(RECORDED DATA begins)

(* ===== verification/DbDatabase.v ===== *)
(** * The database: [crates/aster-db/src/database.rs]

    A [Database] joins the SQL front end, the engine and persistence.  Every
    public method holds the one lock for the whole of its body, so each is one
    step on the shared state; it returns a result and the database it leaves,
    also when it fails.  Persistence is an interface: [persist_state],
    [install_state], [checkpoint] and [status] of [persistence.rs]. *)

From Stdlib Require Import Ascii String.
From S2P Require Import Prelude StorageBytes StoragePage StorageIo StorageWal StoragePager CoreTypes CoreCodec EngineExpr EngineCatalog EngineTxn EngineState EngineRecords SqlAst SqlLexer SqlParser SqlCatalog SqlPlan SqlEval SqlBinder DbExecutor.
Import Exec.

(** ** Records of requests *)

Record DurableRequestRecord : Type := mkDurableRequestRecord {
  dr_sequence : Z;
  dr_fingerprint : bytes;
  dr_result : CommitResult;
  dr_affected_rows : Z
}.

#[export] Instance DurableRequestRecord_eq_dec : EqDecision DurableRequestRecord.
Proof. solve_decision. Defined.

#[export] Instance Catalog_eq_dec : EqDecision Catalog.
Proof. solve_decision. Defined.
#[export] Instance EngineStats_eq_dec : EqDecision EngineStats.
Proof. solve_decision. Defined.
#[export] Instance PrimarySnapshotEntry_eq_dec : EqDecision PrimarySnapshotEntry.
Proof. solve_decision. Defined.
#[export] Instance SecondarySnapshotEntry_eq_dec : EqDecision SecondarySnapshotEntry.
Proof. solve_decision. Defined.
#[export] Instance ClientSnapshotEntry_eq_dec : EqDecision ClientSnapshotEntry.
Proof. solve_decision. Defined.
#[export] Instance EngineSnapshot_eq_dec : EqDecision EngineSnapshot.
Proof. solve_decision. Defined.

Abbreviation DurableRequests := (gmap bytes DurableRequestRecord).

(** One turn of the loop: the engine's record of the client says the same. *)
Definition validate_request (engine : Engine) (p : bytes * DurableRequestRecord) : dbresult unit :=
  let '(client_id, request) := p in
  engine_record ← ok_or (clients engine !! client_id)
    (Corruption "request fingerprint has no matching engine client record");
  ensure (negb (negb (dr_sequence request =? r_sequence engine_record)
                || negb (bool_decide (dr_fingerprint request = r_request_hash engine_record))
                || negb (bool_decide (dr_result request = r_result engine_record))))
    (Corruption "request fingerprint disagrees with engine client result").

Definition validate_durable_requests (engine : Engine) (requests : DurableRequests) : dbresult unit :=
  let client_count := Z.of_nat (size (clients engine)) in
  let len := Z.of_nat (size requests) in
  _ ← ensure (client_count =? len)
        (Corruption ("engine has " +:+ pretty client_count +:+ " client records but snapshot has "
                     +:+ pretty len +:+ " request records"));
  _ ← mapM_result (validate_request engine) (btree_map_iter requests);
  Ok tt.

(** ** Persistence *)

Record PersistenceStatus : Type := mkPersistenceStatus {
  pst_superblock : Superblock;
  pst_database_pages : Z;
  pst_wal_bytes : Z;
  pst_recovery : RecoveryReport
}.

Class Persistence (P : Type) := {
  persist_state : Engine → DurableRequests → dbio P unit;
  install_state : Engine → DurableRequests → dbio P unit;
  persist_checkpoint : dbio P Checkpoint;
  persist_status : dbio P PersistenceStatus
}.

(** ** Data *)

Definition STANDALONE_LEADER_TERM : Z := 1.
Definition REPLICATED_MUTATION_FORMAT : Z := 1.
Definition DATABASE_SNAPSHOT_FORMAT : Z := 1.
Definition MAX_REPLICATED_COMMAND_BYTES : Z := 8 * 1024 * 1024.
Definition DEFAULT_MAX_ACTIVE_TRANSACTIONS : Z := 4096.
Definition MAX_SNAPSHOT_BYTES : Z := 256 * 1024 * 1024.

Record QueryResult : Type := mkQueryResult {
  qr_columns : list string;
  qr_rows : list Row;
  qr_affected_rows : Z;
  qr_applied_index : Z
}.

Record TransactionInfo : Type := mkTransactionInfo {
  ti_transaction_id : Z;
  ti_read_ts : Z
}.

Record CommitInfo : Type := mkCommitInfo {
  ci_commit_index : Z;
  ci_affected_rows : Z;
  ci_schema_epoch : Z;
  ci_applied_index : Z
}.

Record CheckpointInfo : Type := mkCheckpointInfo {
  cki_applied_index : Z;
  cki_checkpoint_lsn : Z;
  cki_through_lsn : Z
}.

Record DatabaseSnapshot : Type := mkDatabaseSnapshot {
  dsn_applied_index : Z;
  dsn_state_hash : bytes;
  dsn_bytes : bytes
}.

Record DatabaseStatus : Type := mkDatabaseStatus {
  ds_applied_index : Z;
  ds_schema_epoch : Z;
  ds_retained_floor : Z;
  ds_active_transactions : Z;
  ds_database_pages : Z;
  ds_wal_bytes : Z;
  ds_checkpoint_lsn : Z;
  ds_root_page : option Z;
  ds_recovery_groups_examined : Z;
  ds_recovery_groups_replayed : Z;
  ds_recovery_pages_replayed : Z
}.

Inductive ExecutionResult : Type :=
| ErQuery (r : QueryResult)
| ErTransaction (i : TransactionInfo)
| ErCommitted (i : CommitInfo)
| ErRolledBack
| ErExplain (plan : string) (applied_index : Z).

Inductive MutationPreparation : Type :=
| Propose (bytes_ : bytes)
| Replay (r : ExecutionResult).

Record ReplicatedMutation : Type := mkReplicatedMutation {
  rm_format : Z;
  rm_attempt : TxnAttempt;
  rm_fingerprint : bytes;
  rm_affected_rows : Z
}.

Record DatabaseSnapshotEnvelope : Type := mkDatabaseSnapshotEnvelope {
  env_format : Z;
  env_engine : EngineSnapshot;
  env_requests : list (bytes * DurableRequestRecord)
}.

Record DatabaseState : Type := mkDatabaseState {
  st_engine : Engine;
  st_active : gmap Z Transaction;
  st_requests : DurableRequests
}.

Definition with_engine (e : Engine) (s : DatabaseState) : DatabaseState := mkDatabaseState e (st_active s) (st_requests s).
Definition with_active (a : gmap Z Transaction) (s : DatabaseState) : DatabaseState :=
  mkDatabaseState (st_engine s) a (st_requests s).

(** ** Helpers *)

Definition usize_to_u64 (value : Z) (label : string) : dbresult Z :=
  ok_or (if value <=? u64_max then Some value else None) (ResourceLimit (label +:+ " exceeds u64")).

Definition commit_info_from_result (result : CommitResult) (applied_index : Z) : dbresult CommitInfo :=
  match result with
  | Committed commit_index affected_rows schema_epoch =>
      affected_rows ← usize_to_u64 affected_rows "affected row count";
      Ok (mkCommitInfo commit_index affected_rows schema_epoch applied_index)
  | Aborted _ reason => Err (TransactionAborted reason)
  end.

Definition replay_record (requests : DurableRequests) (client_id : bytes) (sequence : Z) (fingerprint : bytes)
    : dbresult (option DurableRequestRecord) :=
  match requests !! client_id with
  | None => Ok None
  | Some record =>
      if negb (dr_sequence record =? sequence) then Ok None else
      _ ← ensure (bool_decide (dr_fingerprint record = fingerprint))
            (RequestRejected (SequenceHashMismatch sequence));
      Ok (Some record)
  end.

(** The rows of a mutation: none. *)
Definition mutation_result (affected_rows applied_index : Z) : ExecutionResult :=
  ErQuery (mkQueryResult [] [] affected_rows applied_index).

Definition mutation_result_from_record (record : DurableRequestRecord) (applied_index : Z) : dbresult ExecutionResult :=
  _ ← commit_info_from_result (dr_result record) applied_index;
  Ok (mutation_result (dr_affected_rows record) applied_index).

Definition replicated_outcome (outcome : ApplyOutcome) (affected_rows applied_index : Z) : dbresult ExecutionResult :=
  match outcome with
  | Applied result | Duplicate result =>
      _ ← commit_info_from_result result applied_index;
      Ok (mutation_result affected_rows applied_index)
  | Rejected rejection => Err (RequestRejected rejection)
  | NoopOutcome => Err (DbInvariant "replicated transaction decoded as a Raft no-op")
  end.

Definition validate_durable_replay (requests : DurableRequests) (client_id : bytes) (sequence : Z)
    (fingerprint : bytes) (affected_rows : Z) (outcome : ApplyOutcome) : dbresult unit :=
  match outcome with
  | Applied result | Duplicate result =>
      record ← ok_or (requests !! client_id) (Corruption "durable replicated apply has no request fingerprint");
      ensure (negb (negb (dr_sequence record =? sequence)
                    || negb (bool_decide (dr_fingerprint record = fingerprint))
                    || negb (dr_affected_rows record =? affected_rows)
                    || negb (bool_decide (dr_result record = result))))
        (Corruption "durable replicated request metadata disagrees with replay")
  | Rejected _ => Ok tt
  | NoopOutcome => Err (Corruption "transaction replay found a durable Raft no-op")
  end.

(RECORDED DATA ends)

PROBLEM REQUIREMENTS.
Only the lines above starting at the one containing "[install_state], [checkpoint] and" and ending at the one containing "ensure (negb (negb (dr_sequence request", both included, are to be returned, exactly as they read.

ANSWER TO THIS EXERCISE.
    [install_state], [checkpoint] and [status] of [persistence.rs]. *)

From Stdlib Require Import Ascii String.
From S2P Require Import Prelude StorageBytes StoragePage StorageIo StorageWal StoragePager CoreTypes CoreCodec EngineExpr EngineCatalog EngineTxn EngineState EngineRecords SqlAst SqlLexer SqlParser SqlCatalog SqlPlan SqlEval SqlBinder DbExecutor.
Import Exec.

(** ** Records of requests *)

Record DurableRequestRecord : Type := mkDurableRequestRecord {
  dr_sequence : Z;
  dr_fingerprint : bytes;
  dr_result : CommitResult;
  dr_affected_rows : Z
}.

#[export] Instance DurableRequestRecord_eq_dec : EqDecision DurableRequestRecord.
Proof. solve_decision. Defined.

#[export] Instance Catalog_eq_dec : EqDecision Catalog.
Proof. solve_decision. Defined.
#[export] Instance EngineStats_eq_dec : EqDecision EngineStats.
Proof. solve_decision. Defined.
#[export] Instance PrimarySnapshotEntry_eq_dec : EqDecision PrimarySnapshotEntry.
Proof. solve_decision. Defined.
#[export] Instance SecondarySnapshotEntry_eq_dec : EqDecision SecondarySnapshotEntry.
Proof. solve_decision. Defined.
#[export] Instance ClientSnapshotEntry_eq_dec : EqDecision ClientSnapshotEntry.
Proof. solve_decision. Defined.
#[export] Instance EngineSnapshot_eq_dec : EqDecision EngineSnapshot.
Proof. solve_decision. Defined.

Abbreviation DurableRequests := (gmap bytes DurableRequestRecord).

(** One turn of the loop: the engine's record of the client says the same. *)
Definition validate_request (engine : Engine) (p : bytes * DurableRequestRecord) : dbresult unit :=
  let '(client_id, request) := p in
  engine_record ← ok_or (clients engine !! client_id)
    (Corruption "request fingerprint has no matching engine client record");
  ensure (negb (negb (dr_sequence request =? r_sequence engine_record)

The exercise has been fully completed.